Beberapa saat kemudian, Linley dan dua orang lainnya akhirnya menyelesaikan perkiraan inventaris kasar dari semua cincin antarruang. Tetapi tentu saja, mereka tidak memeriksa beberapa mainan lainnya dengan cermat. Kelompok Linley hanya melakukan perhitungan umum untuk batu tinta, azurit, percikan ilahi, dan barang-barang lainnya yang lebih mudah dihitung.
“Kita memiliki total nilai sekitar 120 juta batu tinta! Tapi tentu saja, itu belum termasuk empat percikan Dewa Tertinggi yang kita miliki,” kata Linley.
Keempat percikan Dewa Tertinggi itu berasal dari benua Yulan, milik penjaga berjubah hitam, dan dua dari cincin antarruang.
“Delia.” Linley menatap Delia. “Awalnya aku ingin membelikanmu percikan Dewa Tinggi tipe angin, tapi aku tidak menyangka kita akan mendapatkannya untuk diri kita sendiri. Sebaiknya kau cepat-cepat menggabungkan yang ini.” Linley langsung memberikan percikan Dewa Tinggi tipe angin itu kepada Delia.
Karena Delia telah memulai jalan untuk menyatu dengan percikan ilahi, Linley tentu akan membiarkannya mencapai tingkat Dewa Tertinggi sesegera mungkin.

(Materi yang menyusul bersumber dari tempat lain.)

Lemma Output_writes_iff_threshold_witness :
  (writes (added (Output (env_at 0 (str "main.go")) LevelError (str "x"))
             (world_of LevelWarn 0 false)) <> []
   <-> min (logger (world_of LevelWarn 0 false)) <= LevelError)
  /\ writes (added (Output (env_at 0 (str "main.go")) LevelInfo (str "x"))
               (world_of LevelWarn 0 false)) = [].
Proof.
  pose proof (Output_writes_iff_threshold (env_at 0 (str "main.go")) LevelError
                (str "x") (world_of LevelWarn 0 false)) as [Hrun _].
  pose proof (Output_writes_iff_threshold (env_at 0 (str "main.go")) LevelInfo
                (str "x") (world_of LevelWarn 0 false)) as [_ Hskip].
  split.
  - apply Hrun; concrete.
  - apply Hskip. concrete.
Defined.

Lemma Output_writes_record_line_witness :
  writes (added (Output (env_at (-25200) (str "/a/b/main.go")) LevelError
                   (str "failed to connect")) (world_of LevelDebug FlagShortPath false))
  = [str "ERROR 2024-03-02T15:04:05-07:00 main.go:42: failed to connect"
       ++ ["010"%char]].
Proof.
  pose proof (Output_writes_record_line (env_at (-25200) (str "/a/b/main.go"))
                LevelError (str "failed to connect") (str "ERROR")
                (mkMemSink [] false) (world_of LevelDebug FlagShortPath false))
    as Hline.
  destruct Hline as [Hline _]; [concrete..|].
  rewrite Hline. by vm_compute.
Defined.

Lemma date_zone_designator_witness :
  valid_time (clock_at 12600) /\
  exists d,
    date (clock_at 12600) (world_of LevelDebug 0 false)
    = (Ok tt,
       mkWorld (mkLogger O ([] ++ clock_text (clock_at 12600) ++ d) LevelDebug
                  DefaultLevelStrings 0)
         {[ O := mkMemSink [] false ]} [])
    /\ d = str "+03:30".
Proof.
  assert (Hnow : valid_time (clock_at 12600)) by concrete.
  split; [exact Hnow|].
  destruct (date_zone_designator (W := MemSink) (clock_at 12600) O [] LevelDebug
              DefaultLevelStrings 0 {[ O := mkMemSink [] false ]} [] Hnow)
    as (d & Hrun & _ & Hd & _).
  exists d. split; [exact Hrun|].
  rewrite Hd by done. by vm_compute.
Defined.

(** C3, as stated, fails 30 seconds west of UTC: the offset is negative
    and the designator rendered is [+00:00]. *)
Lemma date_sign_counterexample :
  buf (logger (snd (date (clock_at (-30)) (world_of LevelDebug 0 false))))
  = str "2024-03-02T15:04:05+00:00"
  /\ clock_text (clock_at (-30)) ++ signed_designator (-30)
     = str "2024-03-02T15:04:05-00:00"
  /\ buf (logger (snd (date (clock_at (-30)) (world_of LevelDebug 0 false))))
     <> clock_text (clock_at (-30)) ++ signed_designator (-30).
Proof. by vm_compute. Qed.

(** C4. With the short-path flag the path of the header is the part after
    the last separator; [header] misses a separator in first position:
    it leaves [/main.go] as it is, where the final segment is [main.go]. *)
Theorem short_path_leading_separator :
  short_path (str "/main.go") = Some (str "/main.go")
  /\ base_name (str "/main.go") = str "main.go"
  /\ short_path (str "/a/b/c.go") = Some (base_name (str "/a/b/c.go"))
  /\ short_path (str "a/b/") = Some (base_name (str "a/b/"))
  /\ short_path (str "c.go") = Some (base_name (str "c.go"))
  /\ writes (added (Output (env_at 0 (str "/main.go")) LevelInfo (str "x"))
               (world_of LevelDebug FlagShortPath false))
     = [str "INFO  2024-03-02T15:04:05Z /main.go:42: x" ++ newline].
Proof. by vm_compute. Qed.

(** C5. With both path flags set the short path wins, and the header
    holds the final segment of the path; the shortening loop of [header]
    misses a separator in first position: with both flags and the path
    [/main.go] the line is the one of the short-path flag alone, but it
    holds [/main.go], where the final segment is [main.go]. *)
Theorem both_paths_leading_separator :
  Z.land 3 FlagLongPath <> 0 /\ Z.land 3 FlagShortPath <> 0
  /\ writes (added (Output (env_at 0 (str "/main.go")) LevelInfo (str "x"))
               (mkWorld (mkLogger O [] LevelDebug DefaultLevelStrings 3)
                  {[ O := mkMemSink [] false ]} []))
     = [str "INFO  2024-03-02T15:04:05Z /main.go:42: x" ++ ["010"%char]]
  /\ writes (added (Output (env_at 0 (str "/main.go")) LevelInfo (str "x"))
               (mkWorld (mkLogger O [] LevelDebug DefaultLevelStrings 3)
                  {[ O := mkMemSink [] false ]} []))
     = writes (added (Output (env_at 0 (str "/main.go")) LevelInfo (str "x"))
                 (mkWorld (mkLogger O [] LevelDebug DefaultLevelStrings FlagShortPath)
                    {[ O := mkMemSink [] false ]} []))
  /\ base_name (str "/main.go") = str "main.go"
  /\ writes (added (Output (env_at 0 (str "/a/b/c.go")) LevelInfo (str "x"))
               (mkWorld (mkLogger O [] LevelDebug DefaultLevelStrings 3)
                  {[ O := mkMemSink [] false ]} []))
     = [str "INFO  2024-03-02T15:04:05Z " ++ base_name (str "/a/b/c.go")
          ++ str ":42: x" ++ ["010"%char]].
Proof. repeat split; by vm_compute. Qed.

Lemma Output_short_path_wins_witness :
  both_paths 3 /\
  writes (added (Output (env_at 0 (str "/a/b/c.go")) LevelWarn (str "x"))
            (mkWorld (mkLogger O [] LevelDebug DefaultLevelStrings 3)
               {[ O := mkMemSink [] false ]} []))
  = [str "WARN  2024-03-02T15:04:05Z c.go:42: x" ++ newline].
Proof.
  assert (Hboth : both_paths 3) by concrete.
  split; [exact Hboth|].
  destruct (Output_short_path_wins (env_at 0 (str "/a/b/c.go")) LevelWarn (str "x")
              (str "WARN ") (mkMemSink [] false) O [] LevelDebug
              DefaultLevelStrings 3 {[ O := mkMemSink [] false ]} [] Hboth)
    as (_ & _ & Hline); [concrete..|].
  rewrite Hline. by vm_compute.
Defined.

(** C6, as stated, fails on two integers: [Info(1, 2)] has the message
    [1 2], and the operands with no separator are [12]. *)
Lemma Info_integers_counterexample :
  Sprint [VInt 1; VInt 2] = str "1 2"
  /\ concatenated [VInt 1; VInt 2] = str "12"
  /\ writes (added (Info (env_at 0 (str "main.go")) [VInt 1; VInt 2])
               (world_of LevelDebug 0 false))
     = [str "INFO  2024-03-02T15:04:05Z 1 2" ++ newline]
  /\ writes (added (Info (env_at 0 (str "main.go")) [VInt 1; VInt 2])
               (world_of LevelDebug 0 false))
     <> writes (added (Output (env_at 0 (str "main.go")) LevelInfo
                         (concatenated [VInt 1; VInt 2]))
                  (world_of LevelDebug 0 false)).
Proof. by vm_compute. Qed.

Lemma variadic_methods_join_operands_witness :
  extends_plain Sprintf_default /\
  Infof Sprintf_default (env_at 0 (str "main.go")) (str "%d-%s")
    [VInt 3; VString (str "x")] (world_of LevelDebug 0 false)
  = (Output (env_at 0 (str "main.go")) LevelInfo (str "3-x") ;;; ret tt)
      (world_of LevelDebug 0 false).
Proof.
  assert (Hplain : extends_plain Sprintf_default).
  { intros format a t Ht. unfold Sprintf_default. by rewrite Ht. }
  split; [exact Hplain|].
  by apply (variadic_methods_join_operands Sprintf_default
              (env_at 0 (str "main.go")) (world_of LevelDebug 0 false)).
Defined.

Lemma Output_returns_sink_failure_witness :
  fst (Output (env_at 0 (str "main.go")) LevelError (str "x")
         (world_of LevelDebug 0 true))
  = Ok (Some (str "sink is closed"))
  /\ fst (call Sprintf_default (env_at 0 (str "main.go"))
            (WError [VString (str "x")]) (world_of LevelDebug 0 true))
     = Ok tt
  /\ fst (Output (env_at 0 (str "main.go")) LevelInfo (str "x")
            (world_of LevelWarn 0 true))
     = Ok None.
Proof.
  destruct (Output_returns_sink_failure Sprintf_default (env_at 0 (str "main.go"))
              (world_of LevelDebug 0 true)) as (_ & Hfail & Hwrap & _).
  destruct (Output_returns_sink_failure Sprintf_default (env_at 0 (str "main.go"))
              (world_of LevelWarn 0 true)) as (Hskip & _).
  split; [|split].
  - rewrite (Hfail LevelError (str "x") (str "ERROR") (mkMemSink [] true));
      [done|concrete..].
  - apply Hwrap; [concrete..|left; concrete].
  - apply Hskip. concrete.
Defined.

(** C8, as stated, fails at the fifth element of the array, the empty
    string. *)
Lemma default_labels_counterexample :
  index DefaultLevelStrings 4 = Some []
  /\ ~ (forall i, 0 <= i <= 4 ->
          exists label, index DefaultLevelStrings i = Some label /\ label <> []).
Proof.
  split; [done|]. intros Hall.
  destruct (Hall 4 ltac:(lia)) as (label & Hlabel & Hne).
  apply Hne. simpl in Hlabel. congruence.
Qed.

Lemma default_labels_of_severities_witness :
  LevelDebug <= LevelWarn <= LevelError /\
  exists label,
    index DefaultLevelStrings LevelWarn = Some label /\
    label <> [] /\ length label = 5%nat.
Proof.
  assert (Hi : LevelDebug <= LevelWarn <= LevelError) by concrete.
  split; [exact Hi|].
  exact (proj1 (default_labels_of_severities LevelWarn Hi)).
Defined.

Lemma Output_label_lookup_witness :
  valid_env (env_at 0 (str "main.go")) /\ live (world_of LevelDebug 0 false) /\
  fst (Output (env_at 0 (str "main.go")) 5 (str "x") (world_of LevelDebug 0 false))
  = Panic
  /\ exists r,
      fst (Output (env_at 0 (str "main.go")) 4 (str "x") (world_of LevelDebug 0 false))
      = Ok r.
Proof.
  assert (He : valid_env (env_at 0 (str "main.go"))) by concrete.
  assert (Hlive : live (world_of LevelDebug 0 false)) by concrete.
  split; [exact He|]. split; [exact Hlive|]. split.
  - apply (Output_label_lookup (env_at 0 (str "main.go")) 5 (str "x")
             (world_of LevelDebug 0 false) He Hlive); concrete.
  - apply (Output_label_lookup (env_at 0 (str "main.go")) 4 (str "x")
             (world_of LevelDebug 0 false) He Hlive); concrete.
Defined.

Adapun Linley dan Bebe, mereka mengandalkan perolehan wawasan, yang bukanlah sesuatu yang bisa dicapai dalam sehari.
“Baiklah.” Delia mengangguk sedikit.
Bebe yang berada di dekatnya membolak-balik beberapa barang yang sebelumnya tidak ia perhatikan dengan saksama. Lagipula, saat melakukan inventarisasi, mereka tidak memeriksa semuanya dengan teliti. Misalnya… Linley dan dua orang lainnya tidak memeriksa buku-buku itu dengan saksama.
“Bos, lihat ini apa.” Bebe tiba-tiba terkejut dan senang.
Bingung, Linley menoleh. Ia melihat Bebe memegang sebuah buku tebal di tangannya, dan di sampul buku itu tertulis, ‘Ringkasan Singkat Misteri Mendalam Tujuh Hukum Elemen’.